It hit me that, like I’ve said about emotional pain in previous blogs, loneliness is also a phantom of the mind – the product of critical over-thinking. It’s why people say they can feel lonely in a crowded room. It is the mental dialogue that creates that sense of loneliness, rather than the actual situation. via Lesism – by Les Floyd: The Illusion of Loneliness.
I deeply resonate with this truth. Loneliness described this way reminds me of what one of my professors said about daydreaming. We often think about daydreaming as this creative enterprise where our imaginations carry us away. This may be true and often is. Without dreamers and dreams arguably we would be without most of our greatest thoughts, inventions, and discoveries. Art itself would be at a loss for ingenuity.
Let’s think about daydreaming another way. It needs a context to be a positive and creative contribution. If we daydreamed all the time we wouldn’t have the time to master the crafts and skills necessary to create. Nothing would materialize. It would all be stuck in our heads and we just wouldn’t have the capabilities to share the beauty of our dreams with one another. If daydreaming is an escape route to the disciplines we need to cultivate in order to create, it isn’t a very good thing.
Put this way, daydreaming is the ego running a little riot. An escape mechanism is a defense mechanism. Dreams can fold inward so that our minds can’t break free. Like a black hole we seek escape the need to fill ourselves with something. It’s another mental strategy of escaping the world as it is. Making a dream a reality is a lot of risk. Creation is the very endowment of God’s stamp on us. “Make as I have made.” Remember that God made all things good. If we can’t create we aren’t cultivating that image and why would we not want to do that? Carrying the image of God and becoming more like God shouldn’t be a burden, but a distinct joy and pleasure that human beings are alone capable of understanding.
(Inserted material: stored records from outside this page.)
(* ===== verification/Prelude.v ===== *)
(** * A verification of go-clean-architecture

    A service that stores items and serves them over HTTP, its configuration, and the
    commands beside it. The definitions follow the Go sources under src/, file by file,
    and keep their names; the theorems are about those definitions.

    ** The program and its model

    A request goes through the router of internal/controller/http (Router.v: routes,
    chain, operational endpoints), its middlewares (Observability.v: identifiers, access
    log, recovery, metrics, spans; Security.v: authentication, rate limiting, scopes),
    the adapter of internal/item/httpapi (HttpApi.v), and the use cases of
    internal/item/service.go and cursor.go (Service.v), which call a store through the
    interface of Store.v. Two stores implement it: internal/item/memory (Memory.v) and
    internal/item/postgres (Postgres.v). The parts a request meets on the way:

    - Item.v, Errors.v: internal/item/model.go and errors.go, and Go error values;
    - Idempotency.v: internal/item/idempotency.go, keys, fingerprints and scopes;
    - Cursor.v: internal/item/cursor.go, positions and signed tokens;
    - Auth.v: pkg/auth, principals, the Bearer parser and the digest verifier;
    - RateLimit.v: pkg/ratelimit, token buckets over binary64 numbers;
    - Metrics.v: pkg/metrics, labels and recorded series;
    - Exchange.v: what a middleware sees, and the state that requests share.

    The process around them: Config.v (config/config.go), Telemetry.v (pkg/telemetry),
    Server.v (pkg/httpserver, options and life cycle), App.v (internal/app, the
    composition root), Commands.v (cmd/migrate, cmd/healthcheck, cmd/app, pkg/logger) and
    Bootstrap.v with BootstrapRun.v (cmd/bootstrap; its rewriter is Rewrite.v).

    What the sources use of the Go library is modelled in GoText (strings, UTF-8, Unicode
    classes), GoEncoding (hexadecimal, base64), Sha256 (hashes, HMAC), GoJson, GoTime,
    GoFloat (IEEE 754 and strconv), GoUnicode (case), GoUrl and GoParseUrl (net/url),
    GoNet (net and the addresses of net/mail), GoCalendar (dates and RFC 3339),
    GoJsonParse and GoJsonGrammar (encoding/json and the grammar it accepts), GoRegexp
    and GoPath.

    ** Conventions

    A Go string is a list of bytes. An int64 is a Z, wrapped where the code can
    overflow. A nil pointer, interface, function or context is [None]. World.v runs
    sequential code in [M S]: a store, a tick that every observation of the outside
    (clock, context, random source) advances, and a failure that keeps the store.
    Trace.v runs code over the list of its outside calls, answered by an oracle about
    which nothing is assumed, with the rules of [emits]. Frames.v has the rules for what
    a handler keeps. Locked sections are atomic steps: MemoryConcurrent.v and
    RateLimitFacts.v quantify over their interleavings, HttpConcurrent.v over those of
    whole requests cut at them. PostgresConcurrent.v quantifies over the histories of a
    server that several processes share, statement by statement; Server.v has a step
    relation.

    ** What the theorems show

    - A collection: following cursors under concurrent inserts visits every item once and
      ends (Traversal); creates, reads and pages have the outcomes the use cases promise
      (ServiceFacts); the service, over PostgreSQL and over the memory store, refines an
      abstract collection with its records of keyed creates (Collection).
    - The wire: a create is decoded from exactly the JSON documents of a grammar
      (RequestBody), every answer is a document that a client reads back, and what a
      client posts it can read again, byte for byte (ResponsesFacts).
    - Exactly once: in every interleaving, one item per idempotency key and retention
      period (MemoryConcurrent), requests answered with an item under one key are
      answered with the same one, and no key stays reserved (HttpConcurrent); a keyed
      create is one transaction whatever the driver answers (PostgresFacts), and posts
      under one key that any processes serve over one server agree, however their
      transactions interleave and fail (PostgresConcurrent); a retry replays
      (ServiceFacts); callers do not share records (CallerFacts, Idempotency).
    - Tokens: a cursor decodes to what was encoded until it expires, and nothing else is
      accepted (CursorFacts); the verifier accepts the configured secret and the RFC 6750
      form only (AuthFacts).
    - The guard: no item is touched without the token, behind the guard handlers run as
      the authenticated caller, and a limited client is told long enough to wait
      (GuardFacts, CallerFacts), and this holds of every process that is started with
      authentication enabled (Deployment); the limiter keeps its rate and its bound
      (RateLimitFacts).
    - Observability: each request leaves one faithful log entry (RouterFacts), in
      bounded, balanced series (MetricsFacts).
    - The process: a loaded configuration is fit for production and its errors disclose
      nothing (ConfigFacts); a run releases what it acquired, last first, whatever fails,
      is wired as configured, and fails only when the outside does, an environment's
      name over 128 bytes apart (AppFacts); the server delivers its terminal error
      (Server); tracing shuts down once (TelemetryFacts); migrations follow the command
      line (CommandsFacts).
    - The bootstrap: the rewriter computes the longest-match rewriting and ends
      (Rewrite); nothing is written before the plan is complete, files are replaced
      atomically, a success puts every change in place, and a checkout that is already as
      asked is left unchanged (BootstrapRunFacts), which running a command twice does not
      always ensure (BootstrapFacts).

    The *Scenario files run the theorems on concrete inputs; all but a few concrete
    parameters are the definitions themselves, evaluated.

    ** Interfaces and parameters

    [StoreSpec], [IdempotentSpec], [RecordsSpec] and [CodecSpec] (Store.v) are what the
    service relies on; MemoryFacts and PostgresSpec give the instances of the stores and
    Store.v that of the codec. [SqlDatabase] (Sql.v) is what the PostgreSQL store relies
    on of its statements when it is alone, and SqlReference.v has a database with the
    tables of db/migrations that meets it. [SqlServer] (PostgresConcurrent.v) is what a
    server may do when sessions meet in it, with an instance that does all of it.
    [Hash256] is any function to 32 bytes: collisions appear in conclusions, and
    Sha256.v has the real one. [Unicode] is the case tables. Parameters, with no law but
    those that a theorem states: Gin's matching of paths, the size of Gin's own bodies,
    uuid.Parse, the OpenTelemetry SDK, map iteration order, the text of a printed float,
    timeouts of contexts and, behind oracles, PostgreSQL's driver, Git, the operating
    system, the migration library.

    ** Fuel

    Loops that are not structural take fuel, and are called with enough of it: the
    rewriter one turn per byte, with a theorem that it ends (Rewrite); the traversal one
    page per item and one more, with a theorem (Traversal); durations and SHA-256 blocks
    the length of their text (GoFloat, Sha256, each with its lemma); JSON documents two
    turns per byte, complete for the grammar (GoJsonGrammar), and literals one
    (GoJsonParse); decimal digits one turn per bit (GoText); groups of an IPv6 address
    one more than there can be (GoNet); regular expressions the length of the text, flags
    the number of arguments (GoRegexp, Bootstrap). Everything else is structural.

    ** Not modelled

    Mutexes themselves (a locked section is one step, so that a lock is free in the end is
    taken as given), what a first bootstrap leaves in general, requests without a URL
    (net/http serves none), the real duration of calls and the fairness of schedulers,
    constant-time comparison
    as such, the formats of log lines and usage texts, the encoders of zap, Prometheus's
    exposition, Gin's internals but for the chain, SQL texts beyond the class and the
    reference database, the indexes of the schema (they change no answer), shell scripts
    and containers. Requests meet in the limiter, in the memory store and in the
    database: interleavings are modelled there and for the item handlers over the memory
    store. The middlewares around a handler run on their own, since what they share
    besides is the recorded series and log lines, whose order is no promise; the text of
    a printed float, which only a message about the sampling ratio has, is a parameter.
    In httpserver, a Server without its http.Server, which only a literal can build, is
    a nil one. *)
From stdpp Require Export base tactics list list_numbers gmap fin_maps sets sorting strings.
From Stdlib Require Export ZArith Lia.
From Stdlib Require Strings.Byte.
Loneliness expressed in the quote above serves the same function. It is an escape from the risk of being known and of making ourselves come into being. Loneliness deprives us of our God-endowed natural ability to make ourselves and the world around us to share in the image of God that we all carry. If we are staring at our feet the entire time bathed in the dirt of self-pity how can we look up to see what is good in front of us? How will we know where we are going if all we can do is stare at the ground beneath us expecting it to take us somewhere like an automatic walkway at an airport?
How sad it would be to cave into the bondage of self-pity when such beauty is all around us just waiting for us to appreciate it and to shape it more in the image of the God who endows it all with creative energy. That’s all beauty desires – to be known and shaped. Perhaps the same beauty of the world around us is what also makes us tick as humans. Perhaps beauty more than intelligence is the distinctive character of being human. To know the world as it is and to be known as we are in this moment. Self-pity and loneliness can’t be bothered with such a notion. And that’s a little pitiful.
We often think that environmental disasters, vandalism, abuse, war, and violence are at the top of events that kill off beauty. Maybe we are too quick to judge. If we are staring at ourselves with utter contempt in our lonely dispositions, that might be the first death blow to the very beauty inherent in the universe itself.